I have found that wheel rake performance is always a compromise. The angle of the wheel relative to the direction of travel is, IMHO, the most critical aspect of good raking performance with any wheel rake. In my experience, the closer the wheel is lined up to the direction of travel, the more efficient the rake becomes. However, to achieve that, you end up with a too-wide windrow with very little material in it. So now we have to open the front of the rake to capture more material, which closes the back to correct the windrow width, but now we lose raking efficiency because the wheel angle has changed.

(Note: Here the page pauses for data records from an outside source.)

(* ===== verification/BoundingBox.v ===== *)
(** * BoundingBox: the box handed to [map.fitBounds]

    After a geocode batch that produced at least one waypoint,
    [geocodeScenes] (src/unnamed/part_000, lines 238-258) scans the new
    waypoints once, keeping the smallest and largest longitude and latitude
    seen, and asks the map to fit that box.  The scan starts from the first
    waypoint and visits every waypoint, the first one again.  The self-check
    effect (lines 321-336) runs the same scan on three literal points.

    The scan is stated once over any number type with the interface
    [JsOrder], and used at binary64. *)

From Stdlib Require Import ZArith Lia SpecFloat.
From S2P Require Import Prelude JsNum JsString JsArray Waypoints.

Section scan.
Context `{JsOrder T}.
Implicit Types (c : T * T) (cs : list (T * T)) (m v : T) (vs : list T).

(** The four variables of the scan. *)
Record bbox : Type := BBox {
  minLon : T;
  maxLon : T;
  minLat : T;
  maxLat : T;
}.

(** The four [let] declarations, from the first point. *)
Definition bbox_init (c : T * T) : bbox :=
  {| minLon := c.1; maxLon := c.1; minLat := c.2; maxLat := c.2 |}.

(** The body of the [forEach] callback: four conditional assignments. *)
Definition bbox_step (b : bbox) (c : T * T) : bbox :=
  let '(lon, lat) := c in
  {| minLon := js_min_step (minLon b) lon;
     maxLon := js_max_step (maxLon b) lon;
     minLat := js_min_step (minLat b) lat;
     maxLat := js_max_step (maxLat b) lat |}.

(** The scan.  [None] is the [TypeError] of reading [coord] of
    [newWaypoints[0]] on an empty array, which the caller's guard excludes. *)
Definition bbox_scan (cs : list (T * T)) : option bbox :=
  match cs with
  | [] => None
  | c :: _ => Some (foldl bbox_step (bbox_init c) cs)
  end.

(** The argument of [fitBounds]: the south-west and north-east corners. *)
Definition fit_bounds_arg (b : bbox) : (T * T) * (T * T) :=
  ((minLon b, minLat b), (maxLon b, maxLat b)).

(** Reference: one pass per extremum over one axis. *)
Definition axis_min (m : T) (vs : list T) : T := foldl js_min_step m vs.
Definition axis_max (m : T) (vs : list T) : T := foldl js_max_step m vs.

Definition bbox_by_axes (cs : list (T * T)) : option bbox :=
  match cs with
  | [] => None
  | c :: _ =>
      Some {| minLon := axis_min c.1 cs.*1; maxLon := axis_max c.1 cs.*1;
              minLat := axis_min c.2 cs.*2; maxLat := axis_max c.2 cs.*2 |}
  end.

(** [c] lies in [b]. *)
Definition in_bbox (b : bbox) (c : T * T) : Prop :=
  js_le (minLon b) c.1 ∧ js_le c.1 (maxLon b) ∧
  js_le (minLat b) c.2 ∧ js_le c.2 (maxLat b).

(** A point both of whose coordinates are numbers. *)
Definition is_point (c : T * T) : bool := negb (js_nan c.1) && negb (js_nan c.2).

(** Two boxes with the same corners up to SameValueZero. *)
Definition bbox_same (b1 b2 : bbox) : Prop :=
  js_same (minLon b1) (minLon b2) ∧ js_same (maxLon b1) (maxLon b2) ∧
  js_same (minLat b1) (minLat b2) ∧ js_same (maxLat b1) (maxLat b2).

(** ** One axis *)

Lemma axis_min_snoc m vs v : axis_min m (vs ++ [v]) = js_min_step (axis_min m vs) v.
Proof. unfold axis_min. by rewrite foldl_app. Qed.

Lemma axis_max_snoc m vs v : axis_max m (vs ++ [v]) = js_max_step (axis_max m vs) v.
Proof. unfold axis_max. by rewrite foldl_app. Qed.

Lemma axis_min_nan m vs : js_nan m = true → axis_min m vs = m.
Proof.
  intros Hm. induction vs as [|v vs IH] using rev_ind; [done|].
  by rewrite axis_min_snoc, IH, js_min_step_nan_l.
Qed.

Lemma axis_max_nan m vs : js_nan m = true → axis_max m vs = m.
Proof.
  intros Hm. induction vs as [|v vs IH] using rev_ind; [done|].
  by rewrite axis_max_snoc, IH, js_max_step_nan_l.
Qed.

Lemma axis_min_not_nan m vs : js_nan m = false → js_nan (axis_min m vs) = false.
Proof.
  intros Hm. induction vs as [|v vs IH] using rev_ind; [done|].
  rewrite axis_min_snoc. auto with jp.
Qed.

Lemma axis_max_not_nan m vs : js_nan m = false → js_nan (axis_max m vs) = false.
Proof.
  intros Hm. induction vs as [|v vs IH] using rev_ind; [done|].
  rewrite axis_max_snoc. auto with jp.
Qed.

Lemma axis_min_le_init m vs : js_nan m = false → js_le (axis_min m vs) m.
Proof.
  intros Hm. induction vs as [|v vs IH] using rev_ind; [by apply js_le_refl|].
  rewrite axis_min_snoc. eapply js_le_trans; [|done].
  by apply js_min_step_le_l, axis_min_not_nan.
Qed.

Lemma axis_max_ge_init m vs : js_nan m = false → js_le m (axis_max m vs).
Proof.
  intros Hm. induction vs as [|v vs IH] using rev_ind; [by apply js_le_refl|].
  rewrite axis_max_snoc. eapply js_le_trans; [done|].
  by apply js_max_step_ge_l, axis_max_not_nan.
Qed.

Lemma axis_min_le m vs v :
  js_nan m = false → v ∈ vs → js_nan v = false → js_le (axis_min m vs) v.
Proof.
  intros Hm Hin Hv. induction vs as [|w vs IH] using rev_ind; [by inv Hin|].
  rewrite axis_min_snoc.
  apply elem_of_app in Hin as [Hin| ->%list_elem_of_singleton].
  - eapply js_le_trans; [|by apply IH].
    by apply js_min_step_le_l, axis_min_not_nan.
  - by apply js_min_step_le_r; [apply axis_min_not_nan|].
Qed.

Lemma axis_max_ge m vs v :
  js_nan m = false → v ∈ vs → js_nan v = false → js_le v (axis_max m vs).
Proof.
  intros Hm Hin Hv. induction vs as [|w vs IH] using rev_ind; [by inv Hin|].
  rewrite axis_max_snoc.
  apply elem_of_app in Hin as [Hin| ->%list_elem_of_singleton].
  - eapply js_le_trans; [by apply IH|].
    by apply js_max_step_ge_l, axis_max_not_nan.
  - by apply js_max_step_ge_r; [apply axis_max_not_nan|].
Qed.

Lemma axis_min_attained m vs : axis_min m vs = m ∨ axis_min m vs ∈ vs.
Proof.
  induction vs as [|v vs IH] using rev_ind; [by left|].
  rewrite axis_min_snoc.
  destruct (js_min_step_cases (axis_min m vs) v) as [->| ->].
  - destruct IH; [by left|right; rewrite elem_of_app; by left].
  - right. rewrite elem_of_app, list_elem_of_singleton. by right.
Qed.

Lemma axis_max_attained m vs : axis_max m vs = m ∨ axis_max m vs ∈ vs.
Proof.
  induction vs as [|v vs IH] using rev_ind; [by left|].
  rewrite axis_max_snoc.
  destruct (js_max_step_cases (axis_max m vs) v) as [->| ->].
  - destruct IH; [by left|right; rewrite elem_of_app; by left].
  - right. rewrite elem_of_app, list_elem_of_singleton. by right.
Qed.

(** ** The scan as four passes *)

Lemma foldl_bbox_step b cs :
  foldl bbox_step b cs =
  {| minLon := axis_min (minLon b) cs.*1; maxLon := axis_max (maxLon b) cs.*1;
     minLat := axis_min (minLat b) cs.*2; maxLat := axis_max (maxLat b) cs.*2 |}.
Proof.
  revert b. induction cs as [|[lon lat] cs IH]; intros b; [by destruct b|].
  cbn [foldl]. by rewrite IH.
Qed.

Lemma bbox_scan_cons c cs :
  bbox_scan (c :: cs) =
  Some {| minLon := axis_min c.1 (c :: cs).*1; maxLon := axis_max c.1 (c :: cs).*1;
          minLat := axis_min c.2 (c :: cs).*2; maxLat := axis_max c.2 (c :: cs).*2 |}.
Proof. unfold bbox_scan. by rewrite foldl_bbox_step. Qed.

Lemma is_point_spec c : is_point c = true ↔ js_nan c.1 = false ∧ js_nan c.2 = false.
Proof.
  unfold is_point. rewrite andb_true_iff, !negb_true_iff. done.
Qed.

Lemma axis_attained_in v vs : axis_min v (v :: vs) ∈ v :: vs ∧ axis_max v (v :: vs) ∈ v :: vs.
Proof.
  split.
  - destruct (axis_min_attained v (v :: vs)) as [->|?]; [apply list_elem_of_here|done].
  - destruct (axis_max_attained v (v :: vs)) as [->|?]; [apply list_elem_of_here|done].
Qed.

(** Two attained bounds of the same numbers are equal as numbers. *)
Lemma axis_min_perm m1 m2 vs1 vs2 :
  vs1 ≡ₚ vs2 → Forall (λ v, js_nan v = false) vs1 → m1 ∈ vs1 → m2 ∈ vs2 →
  js_eqv (axis_min m1 vs1) (axis_min m2 vs2).
Proof.
  intros Hp Hn1 Hm1 Hm2.
  assert (Forall (λ v, js_nan v = false) vs2) as Hn2 by by rewrite <-Hp.
  rewrite list.Forall_forall in Hn1, Hn2.
  assert (axis_min m1 vs1 ∈ vs2) as Ha1.
  { rewrite <-Hp. by destruct (axis_min_attained m1 vs1) as [->|?]. }
  assert (axis_min m2 vs2 ∈ vs1) as Ha2.
  { rewrite Hp. by destruct (axis_min_attained m2 vs2) as [->|?]. }
  split; apply axis_min_le; solve [done | by apply Hn1 | by apply Hn2].
Qed.

Lemma axis_max_perm m1 m2 vs1 vs2 :
  vs1 ≡ₚ vs2 → Forall (λ v, js_nan v = false) vs1 → m1 ∈ vs1 → m2 ∈ vs2 →
  js_eqv (axis_max m1 vs1) (axis_max m2 vs2).
Proof.
  intros Hp Hn1 Hm1 Hm2.
  assert (Forall (λ v, js_nan v = false) vs2) as Hn2 by by rewrite <-Hp.
  rewrite list.Forall_forall in Hn1, Hn2.
  assert (axis_max m1 vs1 ∈ vs2) as Ha1.
  { rewrite <-Hp. by destruct (axis_max_attained m1 vs1) as [->|?]. }
  assert (axis_max m2 vs2 ∈ vs1) as Ha2.
  { rewrite Hp. by destruct (axis_max_attained m2 vs2) as [->|?]. }
  split; apply axis_max_ge; solve [done | by apply Hn1 | by apply Hn2].
Qed.

(** The box of a scan that starts at a point holds every point scanned. *)
Lemma bbox_scan_in c0 cs c b :
  is_point c0 = true → c ∈ c0 :: cs → is_point c = true →
  bbox_scan (c0 :: cs) = Some b → in_bbox b c.
Proof.
  intros [Hlon Hlat]%is_point_spec Hin [Hc1 Hc2]%is_point_spec.
  rewrite bbox_scan_cons. intros Hb. apply (inj Some) in Hb as <-.
  assert (c.1 ∈ (c0 :: cs).*1 ∧ c.2 ∈ (c0 :: cs).*2) as [H1 H2]
    by (split; by apply list_elem_of_fmap_2).
  unfold in_bbox. cbn [minLon maxLon minLat maxLat].
  split_and!; by (apply axis_min_le || apply axis_max_ge).
Qed.

End scan.

Arguments bbox T : clear implicits.
Arguments BBox {T} _ _ _ _.

(** ** Theorems *)

Section scan_theorems.
Context `{JsOrder T}.
Implicit Types (c : T * T) (cs : list (T * T)).

(** C8. When the first waypoint's coordinates are numbers, the scan
    returns a box that contains every waypoint whose coordinates are
    numbers.  Waypoints with a NaN coordinate are passed over. *)
Theorem bbox_scan_contains c0 cs :
  is_point c0 = true →
  ∃ b, bbox_scan (c0 :: cs) = Some b
       ∧ ∀ c, c ∈ c0 :: cs → is_point c = true → in_bbox b c.
Proof.
  intros Hc0. eexists; split; [apply bbox_scan_cons|].
  intros c Hin Hc. apply (bbox_scan_in c0 cs c _ Hc0 Hin Hc), bbox_scan_cons.
Qed.

(** Each side of the box is a coordinate of one of the waypoints: the
    box is the smallest one, never a widened one. *)
Theorem bbox_scan_attained c0 cs :
  ∃ b, bbox_scan (c0 :: cs) = Some b
       ∧ minLon b ∈ (c0 :: cs).*1 ∧ maxLon b ∈ (c0 :: cs).*1
       ∧ minLat b ∈ (c0 :: cs).*2 ∧ maxLat b ∈ (c0 :: cs).*2.
Proof.
  rewrite bbox_scan_cons. eexists; split; [done|].
  cbn [minLon maxLon minLat maxLat].
  destruct (axis_attained_in c0.1 cs.*1), (axis_attained_in c0.2 cs.*2). done.
Qed.

(** The single pass computes the box the specification describes:
    each of the four extrema is the fold of its own conditional assignment
    over one axis, independently of the other three. *)
Theorem bbox_scan_by_axes cs : bbox_scan cs = bbox_by_axes cs.
Proof. destruct cs as [|c cs]; [done|]. by rewrite bbox_scan_cons. Qed.

(** A NaN longitude in the first waypoint makes both longitude sides
    of the box NaN, whatever the other waypoints are; likewise for the
    latitude.  The box handed to [fitBounds] is then not a box. *)
Theorem bbox_scan_nan_first c0 cs :
  ∃ b, bbox_scan (c0 :: cs) = Some b
       ∧ (js_nan c0.1 = true → minLon b = c0.1 ∧ maxLon b = c0.1)
       ∧ (js_nan c0.2 = true → minLat b = c0.2 ∧ maxLat b = c0.2).
Proof.
  rewrite bbox_scan_cons. eexists; split; [done|].
  cbn [minLon maxLon minLat maxLat].
  split; intros Hn; by rewrite axis_min_nan, axis_max_nan.
Qed.

(** C36. For waypoints whose coordinates are all numbers, the box does not
    depend on their order: two orderings give corners that are equal as
    numbers (a negative and a positive zero count as equal). *)
Theorem bbox_scan_permutation c1 cs1 c2 cs2 :
  c1 :: cs1 ≡ₚ c2 :: cs2 → Forall (λ c, is_point c = true) (c1 :: cs1) →
  ∃ b1 b2, bbox_scan (c1 :: cs1) = Some b1 ∧ bbox_scan (c2 :: cs2) = Some b2
           ∧ bbox_same b1 b2.
Proof.
  intros Hp Hpts. rewrite !bbox_scan_cons. do 2 eexists. do 2 (split; [done|]).
  assert (Forall (λ v, js_nan v = false) (c1 :: cs1).*1
          ∧ Forall (λ v, js_nan v = false) (c1 :: cs1).*2) as [Hn1 Hn2].
  { split; apply list.Forall_fmap; (eapply list.Forall_impl; [exact Hpts|]);
      intros c Hc; apply is_point_spec in Hc; by destruct Hc. }
  unfold bbox_same. cbn [minLon maxLon minLat maxLat].
  split_and!; right; (apply axis_min_perm || apply axis_max_perm);
    first [by apply fmap_Permutation | done | apply list_elem_of_here].
Qed.

(** A single waypoint gives a box of zero area at that waypoint. *)
Theorem bbox_scan_singleton c : bbox_scan [c] = Some (bbox_init c).
Proof.
  rewrite bbox_scan_cons. unfold bbox_init. simpl.
  unfold axis_min, axis_max, js_min_step, js_max_step. simpl.
  by rewrite !js_lt_irrefl.
Qed.

End scan_theorems.

(** ** At binary64 *)

(** The request [geocodeScenes] makes of the map for the new waypoints: the
    two corners and the padding. *)
Definition fitBounds_request (newWaypoints : list waypoint)
    : option ((lnglat * lnglat) * Z) :=
  b ← bbox_scan (coord <$> newWaypoints); Some (fit_bounds_arg b, 50%Z).

(** The points of the specification's example, which are also those of the
    page's self-check. *)
Definition example_coords : list lnglat :=
  [(num_of_Z 0, num_of_Z 0); (num_of_Z 5, num_of_Z 10); (num_of_Z (-2), num_of_Z 3)].

Lemma bbox_scan_contains_witness :
  ∃ b, bbox_scan ((num_of_Z 0, num_of_Z 0)
                  :: [(num_of_Z 5, num_of_Z 10); (num_of_Z (-2), num_of_Z 3)]) = Some b
       ∧ ∀ c, c ∈ (num_of_Z 0, num_of_Z 0)
                  :: [(num_of_Z 5, num_of_Z 10); (num_of_Z (-2), num_of_Z 3)] →
              is_point c = true → in_bbox b c.
Proof. apply bbox_scan_contains. reflexivity. Defined.

Lemma bbox_scan_permutation_witness :
  ∃ b1 b2,
    bbox_scan ((num_of_Z 0, num_of_Z 0) :: [(num_of_Z 5, num_of_Z 10)]) = Some b1
    ∧ bbox_scan ((num_of_Z 5, num_of_Z 10) :: [(num_of_Z 0, num_of_Z 0)]) = Some b2
    ∧ bbox_same b1 b2.
Proof.
  apply bbox_scan_permutation.
  - apply Permutation_swap.
  - repeat constructor.
Defined.

(** On the points [(0,0), (5,10), (-2,3)] the scan yields
    minLon = -2, maxLon = 5, minLat = 0, maxLat = 10. *)
Theorem bbox_scan_example :
  bbox_scan example_coords
  = Some (BBox (num_of_Z (-2)) (num_of_Z 5) (num_of_Z 0) (num_of_Z 10)).
Proof. vm_compute. reflexivity. Qed.

(** For a non-empty batch the request fits exactly the box of the
    scan, south-west corner first, with padding 50; for an empty batch
    there is no request to make. *)
Theorem fitBounds_request_spec (newWaypoints : list waypoint) :
  match newWaypoints with
  | [] => fitBounds_request newWaypoints = None
  | w :: ws =>
      ∃ b, bbox_scan (coord <$> w :: ws) = Some b
           ∧ fitBounds_request newWaypoints
             = Some (((minLon b, minLat b), (maxLon b, maxLat b)), 50%Z)
  end.
Proof.
  destruct newWaypoints as [|w ws]; [done|].
  unfold fitBounds_request. rewrite fmap_cons, bbox_scan_cons. by eexists.
Qed.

Believe me, I have experimented for hours trying to find the "golden setting". Between adjusting the front opening width and moving the rake wheel gangs in or out on the center bar, you will find a place that is reasonably acceptable for most situations. I have Kuhn and Frontier rakes and this seems to apply to both of them. As for efficiency, my old JD roller bar rake will do a better job every time albeit at a much much slower pace.


----------



## urednecku

Still got a lot of research to do it looks like.
mlappin,--yer right, it was *free*, but 1 less thing to buy with very limited funds.
Vol,-- that Pequea looks like those 'bogie' axles would smooth the ride out quite a bit. But some areas I don't know if I could stay on the tractor @ 6 mph!
Teslan,-- that's also part of what I was wondering, about lifting over an already-made windrow. 
DKFarms, -- I've also gotten on & off many times to change angle, changed speed, etc, and can only find a 'golden setting' if I'm on smooth ground with plenty of grass that's not too heavy or flat--at least with this one.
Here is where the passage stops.